All Rory’s years of rigorous medical training were now being utilized to run pet masturbation workshops for overly sexed cats. (It gave a whole new meaning to ‘Heavy Petting’.) The rest of the time he spent on ‘pet bereavement counselling’. Losing a beloved pet can be as devastating as losing a spouse, Bianca’s brochure blurbed.

No, it couldn’t, I thought acrimoniously.

By the time the kids and I got back to London at the beginning of September, our Kilburn house had a meek, defeated look. Much like me, I thought. I tried to make myself feel at home – until I remembered that’s where I was, goddamn it.

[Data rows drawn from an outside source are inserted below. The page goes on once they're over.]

(* ===== verification/Coins.v ===== *)
(** * The set of unspent outputs: database, caches, flushes

    Models src/src/coins.h and coins.cpp (the hierarchy of views on the unspent outputs, each cache on
    top of another view) and CCoinsViewDB of src/src/txdb.cpp at the bottom of the hierarchy.  A view is
    the list of its caches down to the database, so that a lookup that fills the caches on its way, as
    the code does from methods declared const, returns the view it leaves. *)

From stdpp Require Import base list numbers gmap countable.
From S2P Require Import Prelude Script Crypto Serialize Transaction Compressor Coin.

Open Scope Z_scope.

#[export] Instance COutPoint_countable : Countable COutPoint.
Proof.
  apply (inj_countable' (fun o => (op_hash o, op_n o)) (fun p => MkOutPoint p.1 p.2)). by intros [].
Defined.

(** ** Data *)

(** The two bits of [flags]. *)
Record CCoinsCacheEntry : Type := MkEntry { coin : Coin; DIRTY : bool; FRESH : bool }.

Abbreviation CCoinsMap := (gmap COutPoint CCoinsCacheEntry).

Record CCoinsViewCache : Type := MkCache {
  cacheCoins : CCoinsMap;
  hashBlock : list Z;
  cachedCoinsUsage : Z
}.

(** The key-value store: the coins under DB_COIN, and the values of DB_BEST_BLOCK and DB_HEAD_BLOCKS. *)
Record CCoinsViewDB : Type := MkDB {
  db_coins : gmap COutPoint Coin;
  db_best_block : option (list Z);
  db_head_blocks : option (list (list Z))
}.

Inductive CCoinsView : Type :=
  | ViewDB (db : CCoinsViewDB)
  | ViewCache (cache : CCoinsViewCache) (base : CCoinsView).

(** [size_t] arithmetic. *)
Definition usage_add (u x : Z) : Z := u64 (u + x).
Definition usage_sub (u x : Z) : Z := u64 (u - x).

Inductive coins_error : Type :=
  | OverwriteUnspent   (** Attempted to overwrite an unspent coin *)
  | FreshMisapplied.   (** FRESH flag misapplied to coin that exists in parent cache *)

(** ** CCoinsViewDB *)

Inductive db_op : Type :=
  | EraseCoin (o : COutPoint)
  | WriteCoin (o : COutPoint) (c : Coin)
  | EraseBestBlock
  | WriteBestBlock (h : list Z)
  | EraseHeadBlocks
  | WriteHeadBlocks (l : list (list Z)).

Definition db_apply (db : CCoinsViewDB) (op : db_op) : CCoinsViewDB :=
  match op with
  | EraseCoin o => MkDB (delete o (db_coins db)) (db_best_block db) (db_head_blocks db)
  | WriteCoin o c => MkDB (<[o := c]> (db_coins db)) (db_best_block db) (db_head_blocks db)
  | EraseBestBlock => MkDB (db_coins db) None (db_head_blocks db)
  | WriteBestBlock h => MkDB (db_coins db) (Some h) (db_head_blocks db)
  | EraseHeadBlocks => MkDB (db_coins db) (db_best_block db) None
  | WriteHeadBlocks l => MkDB (db_coins db) (db_best_block db) (Some l)
  end.

(** [db.WriteBatch]: atomic. *)
Definition WriteBatch (db : CCoinsViewDB) (batch : list db_op) : CCoinsViewDB := foldl db_apply db batch.

Definition db_GetCoin (db : CCoinsViewDB) (outpoint : COutPoint) : option Coin := db_coins db !! outpoint.
Definition db_GetBestBlock (db : CCoinsViewDB) : list Z := default null_hash (db_best_block db).
Definition db_GetHeadBlocks (db : CCoinsViewDB) : list (list Z) := default [] (db_head_blocks db).

Section views.

(** When [batch.SizeEstimate() > batch_size], and the bytes allocated for a coin. *)
Context (batch_full : list db_op -> bool) (DynamicMemoryUsage : Coin -> Z).

(** The operations one entry of the map adds to the batch. *)
Definition entry_ops (o : COutPoint) (e : CCoinsCacheEntry) : list db_op :=
  if DIRTY e then [if Coin_IsSpent (coin e) then EraseCoin o else WriteCoin o (coin e)] else [].

(** The states of the database after each partial batch, and the batch that is left. *)
Fixpoint db_BatchWrite_loop (db : CCoinsViewDB) (batch : list db_op) (mapCoins : list (COutPoint * CCoinsCacheEntry)) :
    list CCoinsViewDB * CCoinsViewDB * list db_op :=
  match mapCoins with
  | [] => ([], db, batch)
  | (o, e) :: mapCoins =>
      let batch := batch ++ entry_ops o e in
      if batch_full batch then
        let db := WriteBatch db batch in
        let '(trace, db', batch') := db_BatchWrite_loop db [] mapCoins in (db :: trace, db', batch')
      else db_BatchWrite_loop db batch mapCoins
  end.

(** The states of the database the writes go through, where a crash can leave it, and the last one. *)
Definition db_BatchWrite (db : CCoinsViewDB) (mapCoins : list (COutPoint * CCoinsCacheEntry)) (hashBlock : list Z) :
    res coins_error (list CCoinsViewDB * CCoinsViewDB) :=
  if hash_IsNull hashBlock then Abort else
  old_tip ←
    (let old_tip := db_GetBestBlock db in
     if hash_IsNull old_tip then
       match db_GetHeadBlocks db with
       | [new; old] => if bool_decide (new = hashBlock) then Ok old else Abort
       | _ => Ok old_tip
       end
     else Ok old_tip);
  let '(trace, db, batch) :=
    db_BatchWrite_loop db [EraseBestBlock; WriteHeadBlocks [hashBlock; old_tip]] mapCoins in
  Ok (trace, WriteBatch db (batch ++ [EraseHeadBlocks; WriteBestBlock hashBlock])).

(** ** CCoinsViewCache *)

(** [FetchCoin], given the base view and its [GetCoin]. *)
Definition FetchCoin_with (base : CCoinsView) (base_GetCoin : COutPoint -> option Coin * CCoinsView)
    (c : CCoinsViewCache) (outpoint : COutPoint) : option CCoinsCacheEntry * CCoinsViewCache * CCoinsView :=
  match cacheCoins c !! outpoint with
  | Some it => (Some it, c, base)
  | None =>
      match base_GetCoin outpoint with
      | (None, base) => (None, c, base)
      | (Some tmp, base) =>
          let ret := MkEntry tmp false (Coin_IsSpent tmp) in
          (Some ret,
           MkCache (<[outpoint := ret]> (cacheCoins c)) (hashBlock c)
             (usage_add (cachedCoinsUsage c) (DynamicMemoryUsage tmp)),
           base)
      end
  end.

(** The coin of an entry, when it is not spent. *)
Definition unspent (it : option CCoinsCacheEntry) : option Coin :=
  match it with
  | Some e => if Coin_IsSpent (coin e) then None else Some (coin e)
  | None => None
  end.

(** [Some coin]: the method returns true. *)
Fixpoint GetCoin (v : CCoinsView) (outpoint : COutPoint) : option Coin * CCoinsView :=
  match v with
  | ViewDB db => (db_GetCoin db outpoint, v)
  | ViewCache c base =>
      let '(it, c, base) := FetchCoin_with base (GetCoin base) c outpoint in
      (unspent it, ViewCache c base)
  end.

Definition FetchCoin (base : CCoinsView) (c : CCoinsViewCache) (outpoint : COutPoint) :
    option CCoinsCacheEntry * CCoinsViewCache * CCoinsView :=
  FetchCoin_with base (GetCoin base) c outpoint.

(** HaveCoin of the cache; the database tests the key, the other views call [GetCoin]. *)
Definition HaveCoin (v : CCoinsView) (outpoint : COutPoint) : bool * CCoinsView :=
  match v with
  | ViewDB db => (bool_decide (is_Some (db_coins db !! outpoint)), v)
  | ViewCache c base =>
      let '(it, c, base) := FetchCoin base c outpoint in
      (match it with Some e => negb (Coin_IsSpent (coin e)) | None => false end, ViewCache c base)
  end.

Definition HaveCoinInCache (c : CCoinsViewCache) (outpoint : COutPoint) : bool :=
  match cacheCoins c !! outpoint with Some e => negb (Coin_IsSpent (coin e)) | None => false end.

Definition AccessCoin (base : CCoinsView) (c : CCoinsViewCache) (outpoint : COutPoint) :
    Coin * CCoinsViewCache * CCoinsView :=
  let '(it, c, base) := FetchCoin base c outpoint in
  (match it with None => Coin_empty | Some e => coin e end, c, base).

Definition AddCoin (c : CCoinsViewCache) (outpoint : COutPoint) (coin_ : Coin) (possible_overwrite : bool) :
    res coins_error CCoinsViewCache :=
  if Coin_IsSpent coin_ then Abort else
  if IsUnspendable (scriptPubKey (out coin_)) then Ok c else
  let found := cacheCoins c !! outpoint in
  let it := default (MkEntry Coin_empty false false) found in
  let usage := match found with
               | Some e => usage_sub (cachedCoinsUsage c) (DynamicMemoryUsage (coin e))
               | None => cachedCoinsUsage c
               end in
  fresh ←
    (if negb possible_overwrite then
       if negb (Coin_IsSpent (coin it)) then Err OverwriteUnspent else Ok (negb (DIRTY it))
     else Ok false);
  let it := MkEntry coin_ true (FRESH it || fresh) in
  Ok (MkCache (<[outpoint := it]> (cacheCoins c)) (hashBlock c) (usage_add usage (DynamicMemoryUsage coin_))).

(** The coin moved out when it returns true. *)
Definition SpendCoin (base : CCoinsView) (c : CCoinsViewCache) (outpoint : COutPoint) :
    option Coin * CCoinsViewCache * CCoinsView :=
  let '(it, c, base) := FetchCoin base c outpoint in
  match it with
  | None => (None, c, base)
  | Some e =>
      let usage := usage_sub (cachedCoinsUsage c) (DynamicMemoryUsage (coin e)) in
      if FRESH e then (Some (coin e), MkCache (delete outpoint (cacheCoins c)) (hashBlock c) usage, base)
      else (Some (coin e),
            MkCache (<[outpoint := MkEntry Coin_Clear true (FRESH e)]> (cacheCoins c)) (hashBlock c) usage, base)
  end.

Fixpoint GetBestBlock (v : CCoinsView) : list Z * CCoinsView :=
  match v with
  | ViewDB db => (db_GetBestBlock db, v)
  | ViewCache c base =>
      if hash_IsNull (hashBlock c) then
        let '(h, base) := GetBestBlock base in
        (h, ViewCache (MkCache (cacheCoins c) h (cachedCoinsUsage c)) base)
      else (hashBlock c, v)
  end.

Definition SetBestBlock (c : CCoinsViewCache) (hashBlockIn : list Z) : CCoinsViewCache :=
  MkCache (cacheCoins c) hashBlockIn (cachedCoinsUsage c).

(** One entry of the child's map. *)
Definition BatchWrite_entry (c : CCoinsViewCache) (o : COutPoint) (it : CCoinsCacheEntry) :
    res coins_error CCoinsViewCache :=
  if negb (DIRTY it) then Ok c else
  match cacheCoins c !! o with
  | None =>
      if FRESH it && Coin_IsSpent (coin it) then Ok c
      else Ok (MkCache (<[o := MkEntry (coin it) true (FRESH it)]> (cacheCoins c)) (hashBlock c)
                 (usage_add (cachedCoinsUsage c) (DynamicMemoryUsage (coin it))))
  | Some itUs =>
      if FRESH it && negb (Coin_IsSpent (coin itUs)) then Err FreshMisapplied else
      let usage := usage_sub (cachedCoinsUsage c) (DynamicMemoryUsage (coin itUs)) in
      if FRESH itUs && Coin_IsSpent (coin it)
      then Ok (MkCache (delete o (cacheCoins c)) (hashBlock c) usage)
      else Ok (MkCache (<[o := MkEntry (coin it) true (FRESH itUs)]> (cacheCoins c)) (hashBlock c)
                 (usage_add usage (DynamicMemoryUsage (coin it))))
  end.

Fixpoint cache_BatchWrite_loop (c : CCoinsViewCache) (mapCoins : list (COutPoint * CCoinsCacheEntry)) :
    res coins_error CCoinsViewCache :=
  match mapCoins with
  | [] => Ok c
  | (o, it) :: mapCoins => c ← BatchWrite_entry c o it; cache_BatchWrite_loop c mapCoins
  end.

Definition cache_BatchWrite (c : CCoinsViewCache) (mapCoins : list (COutPoint * CCoinsCacheEntry))
    (hashBlockIn : list Z) : res coins_error CCoinsViewCache :=
  c ← cache_BatchWrite_loop c mapCoins; Ok (SetBestBlock c hashBlockIn).

(** The virtual method, on the map in the order it is iterated. *)
Definition BatchWrite (v : CCoinsView) (mapCoins : list (COutPoint * CCoinsCacheEntry)) (hashBlock : list Z) :
    res coins_error CCoinsView :=
  match v with
  | ViewDB db => r ← db_BatchWrite db mapCoins hashBlock; Ok (ViewDB r.2)
  | ViewCache c base => c ← cache_BatchWrite c mapCoins hashBlock; Ok (ViewCache c base)
  end.

(** [order]: the iteration order of the hash table. *)
Definition Flush (order : CCoinsMap -> list (COutPoint * CCoinsCacheEntry)) (base : CCoinsView) (c : CCoinsViewCache) :
    res coins_error (CCoinsViewCache * CCoinsView) :=
  base ← BatchWrite base (order (cacheCoins c)) (hashBlock c);
  Ok (MkCache ∅ (hashBlock c) 0, base).

Definition Uncache (c : CCoinsViewCache) (hash : COutPoint) : CCoinsViewCache :=
  match cacheCoins c !! hash with
  | Some e =>
      if negb (DIRTY e) && negb (FRESH e)
      then MkCache (delete hash (cacheCoins c)) (hashBlock c) (usage_sub (cachedCoinsUsage c) (DynamicMemoryUsage (coin e)))
      else c
  | None => c
  end.

Definition GetCacheSize (c : CCoinsViewCache) : Z := u32 (Z.of_nat (size (cacheCoins c))).

Fixpoint GetValueIn_loop (base : CCoinsView) (c : CCoinsViewCache) (ins : list CTxIn) (nResult : Z) :
    res unit (Z * CCoinsViewCache * CCoinsView) :=
  match ins with
  | [] => Ok (nResult, c, base)
  | i :: ins =>
      let '(e, c, base) := AccessCoin base c (prevout i) in
      nResult ← add_s64 nResult (nValue (out e)); GetValueIn_loop base c ins nResult
  end.

Definition GetValueIn (base : CCoinsView) (c : CCoinsViewCache) (tx : CTransaction) :
    res unit (Z * CCoinsViewCache * CCoinsView) :=
  if IsCoinBase tx then Ok (0, c, base) else GetValueIn_loop base c (vin tx) 0.

Fixpoint HaveInputs_loop (v : CCoinsView) (ins : list CTxIn) : bool * CCoinsView :=
  match ins with
  | [] => (true, v)
  | i :: ins =>
      let '(have, v) := HaveCoin v (prevout i) in
      if negb have then (false, v) else HaveInputs_loop v ins
  end.

Definition HaveInputs (v : CCoinsView) (tx : CTransaction) : bool * CCoinsView :=
  if negb (IsCoinBase tx) then HaveInputs_loop v (vin tx) else (true, v).

(** ** AddCoins, AccessByTxid *)

Fixpoint AddCoins_loop (base : CCoinsView) (c : CCoinsViewCache) (txid : list Z) (outs : list CTxOut) (i nHeight : Z)
    (fCoinbase fCoinstake check_for_overwrite : bool) : res coins_error (CCoinsViewCache * CCoinsView) :=
  match outs with
  | [] => Ok (c, base)
  | o :: outs =>
      let outpoint := MkOutPoint txid (u32 i) in
      let '(overwrite, c, base) :=
        (if check_for_overwrite then
           let '(it, c, base) := FetchCoin base c outpoint in
           (match it with Some e => negb (Coin_IsSpent (coin e)) | None => false end, c, base)
         else (fCoinbase, c, base)) in
      c ← AddCoin c outpoint (Coin_make o nHeight fCoinbase fCoinstake) overwrite;
      AddCoins_loop base c txid outs (i + 1) nHeight fCoinbase fCoinstake check_for_overwrite
  end.

Definition AddCoins {crypto : CryptoOps} (base : CCoinsView) (c : CCoinsViewCache) (tx : CTransaction) (nHeight : Z)
    (check_for_overwrite : bool) : res coins_error (CCoinsViewCache * CCoinsView) :=
  AddCoins_loop base c (ComputeHash tx) (vout tx) 0 nHeight (IsCoinBase tx) (IsCoinStake tx) check_for_overwrite.

Definition MAX_DIP0001_BLOCK_SIZE : Z := 6000000.
Definition MAX_OUTPUTS_PER_BLOCK : Z := MAX_DIP0001_BLOCK_SIZE / zlen (ser_txout txout_SetNull).

Fixpoint AccessByTxid_loop (fuel : nat) (base : CCoinsView) (c : CCoinsViewCache) (txid : list Z) (n : Z) :
    Coin * CCoinsViewCache * CCoinsView :=
  match fuel with
  | O => (Coin_empty, c, base)
  | S fuel =>
      let '(alternate, c, base) := AccessCoin base c (MkOutPoint txid n) in
      if negb (Coin_IsSpent alternate) then (alternate, c, base)
      else AccessByTxid_loop fuel base c txid (n + 1)
  end.

(** The index takes [MAX_OUTPUTS_PER_BLOCK] values. *)
Definition AccessByTxid (base : CCoinsView) (c : CCoinsViewCache) (txid : list Z) :
    Coin * CCoinsViewCache * CCoinsView :=
  AccessByTxid_loop (Z.to_nat MAX_OUTPUTS_PER_BLOCK) base c txid 0.

End views.
(** C11: for any number of caches on top of each other and any sequence of lookups, additions, spends,
    evictions, flushes and scopes of caches that respects the callers' side, which is stated of the finite maps
    and the best blocks that were set, no operation throws or fails an assertion, and every level of the result shows exactly the coins that the operations leave
    in the finite maps: caching, FRESH and DIRTY flags and the order of the hash table are invisible.
    The invariant that is kept includes the combinations of flags documented at CCoinsCacheEntry and
    the exactness of [cachedCoinsUsage]. *)
Theorem coins_cache_refinement order ops v ms :
  (forall m, order m ≡ₚ map_to_list m) -> inv v -> refines v ms -> legal_run ops (best_blocks v) ms = true ->
  exists v', run order ops v = Ok v' /\ inv v' /\ refines v' (foldl (fun ms op => spec_step op ms) ms ops) /\
    forall o m, head (foldl (fun ms op => spec_step op ms) ms ops) = Some m ->
      (GetCoin DynamicMemoryUsage v' o).1 = m !! o.
Proof.
  intros Hord. revert v ms; induction ops as [|op ops IH]; intros v ms Hi Hr Hl; cbn [run foldl].
  - exists v. split; [done|]. split; [done|]. split; [done|]. intros o m Hh. destruct ms as [|m' ms]; [done|].
    injection Hh as ->. destruct (GetCoin _ v o) as [r v'] eqn:E. apply GetCoin_spec in E as (-> & _); [|done].
    by apply (refines_utxo _ _ ms).
  - cbn [legal_run] in Hl. apply andb_true_iff in Hl as [Hop Hl].
    destruct (step_refines order op v ms Hord Hi Hr Hop) as (v1 & Hst & Hi1 & Hr1). rewrite Hst. cbn [mbind res_bind].
    apply IH; [done..|]. by rewrite (step_best order op v v1 Hst).
Qed.

End spec.

Definition sample_utxo : COutPoint := MkOutPoint (replicate 32 1) 0.
Definition sample_ops : list coins_op :=
  [OpPush; OpAddCoin sample_utxo sample_coin false; OpSetBestBlock (replicate 32 2); OpPush; OpGetCoin sample_utxo;
   OpSpendCoin sample_utxo; OpSetBestBlock (replicate 32 3); OpFlush; OpPop; OpFlush].

Lemma coins_cache_refinement_witness :
  exists v', run (fun _ => false) (fun c => zlen (scriptPubKey (out c))) map_to_list sample_ops (ViewDB (MkDB ∅ None None)) = Ok v' /\
    inv (fun c => zlen (scriptPubKey (out c))) v' /\
    refines v' (foldl (fun ms op => spec_step op ms) [∅] sample_ops) /\
    forall o m, head (foldl (fun ms op => spec_step op ms) [∅] sample_ops) = Some m ->
      (GetCoin (fun c => zlen (scriptPubKey (out c))) v' o).1 = m !! o.
Proof.
  apply (coins_cache_refinement (fun _ => false) (fun c => zlen (scriptPubKey (out c))) eq_refl map_to_list);
    [done|split; [done|intros o c H; cbn in H; by apply lookup_empty_Some in H]|done|vm_compute; reflexivity].
Defined.
(** Induction on the entries that are really added. *)
Lemma Managed_inv {crypto : CryptoOps} (P : BlockManager -> Prop) :
  P (MkManager [] None ∅ []) ->
  (forall m block status m' new, heap_wf (m_block_index m) -> P m -> addable block status ->
     m_block_index m' = m_block_index m ++ [new] -> extends (m_block_index m) block status new ->
     pindexBestHeader m' = (if flag status BLOCK_VALID_MASK
         then best_header (m_block_index m ++ [MkIndex (header_GetHash block) None None 0 (of_u64 0) 0 0 0 block])
                (pindexBestHeader m) (length (m_block_index m)) (nChainWork new)
         else pindexBestHeader m) -> P m') ->
  forall m, Managed m -> heap_wf (m_block_index m) /\ P m.
Proof.
  intros H0 Hadd m. induction 1 as [|m block status m' p _ [wf HP] Ha He]; [done|].
  destruct (AddToBlockIndex_spec m block status wf Ha) as (m'' & p'' & He' & Hcase). rewrite He in He'. injection He' as <- <-.
  destruct Hcase as [[-> _]|(new & Ht & -> & Hext & Hbest)]; [done|]. split; [|by eapply Hadd].
  rewrite Ht. apply heap_wf_snoc; [done|]. by destruct Hext.
Qed.

Lemma Built_wf {crypto : CryptoOps} t : Built t -> heap_wf t.
Proof. intros (m & Hm & <-). by apply (Managed_inv (fun _ => True)). Qed.

(** C26: in every index built by adding headers, in whatever order and with whatever forks, the skip list
    finds the ancestor that following the predecessors one by one finds, and it never dereferences a
    null pointer; the ancestor exists and has the height asked for exactly when the height is between 0
    and that of the block. *)
Theorem GetAncestor_is_ancestor {crypto : CryptoOps} t p b height :
  Built t -> t !! p = Some b ->
  GetAncestor t p height = Ok (ancestor t p height) /\
  ((exists q c, ancestor t p height = Some q /\ t !! q = Some c /\ nHeight c = height) <-> 0 <= height <= nHeight b).
Proof.
  intros wf%Built_wf Hp. split; [by eapply GetAncestor_spec|]. split.
  - intros (q & c & Ha & _). unfold ancestor in Ha. rewrite Hp in Ha.
    destruct (_ || _) eqn:E; [done|]. apply orb_false_iff in E as [? ?]. bprop. lia.
  - intros Hh. destruct (ancestor_Some t wf p b height Hp Hh) as (q & c & ? & ? & ? & _). eauto.
Qed.


(** ** Common ancestors *)

(** The highest block that is an ancestor of both, or none if they have no common ancestor. *)
Definition is_last_common (t : heap) (a b : ptr) (r : option ptr) : Prop :=
  match r with
  | Some q => exists c, t !! q = Some c /\ ancestor t a (nHeight c) = Some q /\ ancestor t b (nHeight c) = Some q /\
      forall h, nHeight c < h -> ancestor t a h = ancestor t b h -> ancestor t a h = None
  | None => forall h, ancestor t a h = ancestor t b h -> ancestor t a h = None
  end.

When my husband, as I still thought of him, in the odd proprietorial spasm, came to collect the children for a meal at the local Chinese or a movie, it was like a hospital visit, formal and tense. This is how it went on all through September, borrowing and returning the kids as though they were library books.

Once I was back at North Primrose Primary, supposedly refreshed for a new school year, the octopus tentacles of misery really took their stranglehold. Six months ago, I’d been so blasé about our marriage, but now the wild panic of no longer having Rory made me lose my moorings. Without him, I just failed to add up to a person. A whole person. For a while I thought his attraction to Bianca would pass, but by October I had to face the vertiginous terror of being alone. It was worse late at night, when the silence of my world would roar steadily in my ears. Then I would sit in Rory’s favourite chair, so I could feel his contours in the way the seat moulded under me – and ache for him. I missed the hot rush of his laugh, and his rather gruff adoration. I would sleep in his shirt and cry all night. I even missed the animals. Oh for a pet piranha in the bath; an incubator full of snakes in the airing cupboard; a sabre-toothed llama in the living room.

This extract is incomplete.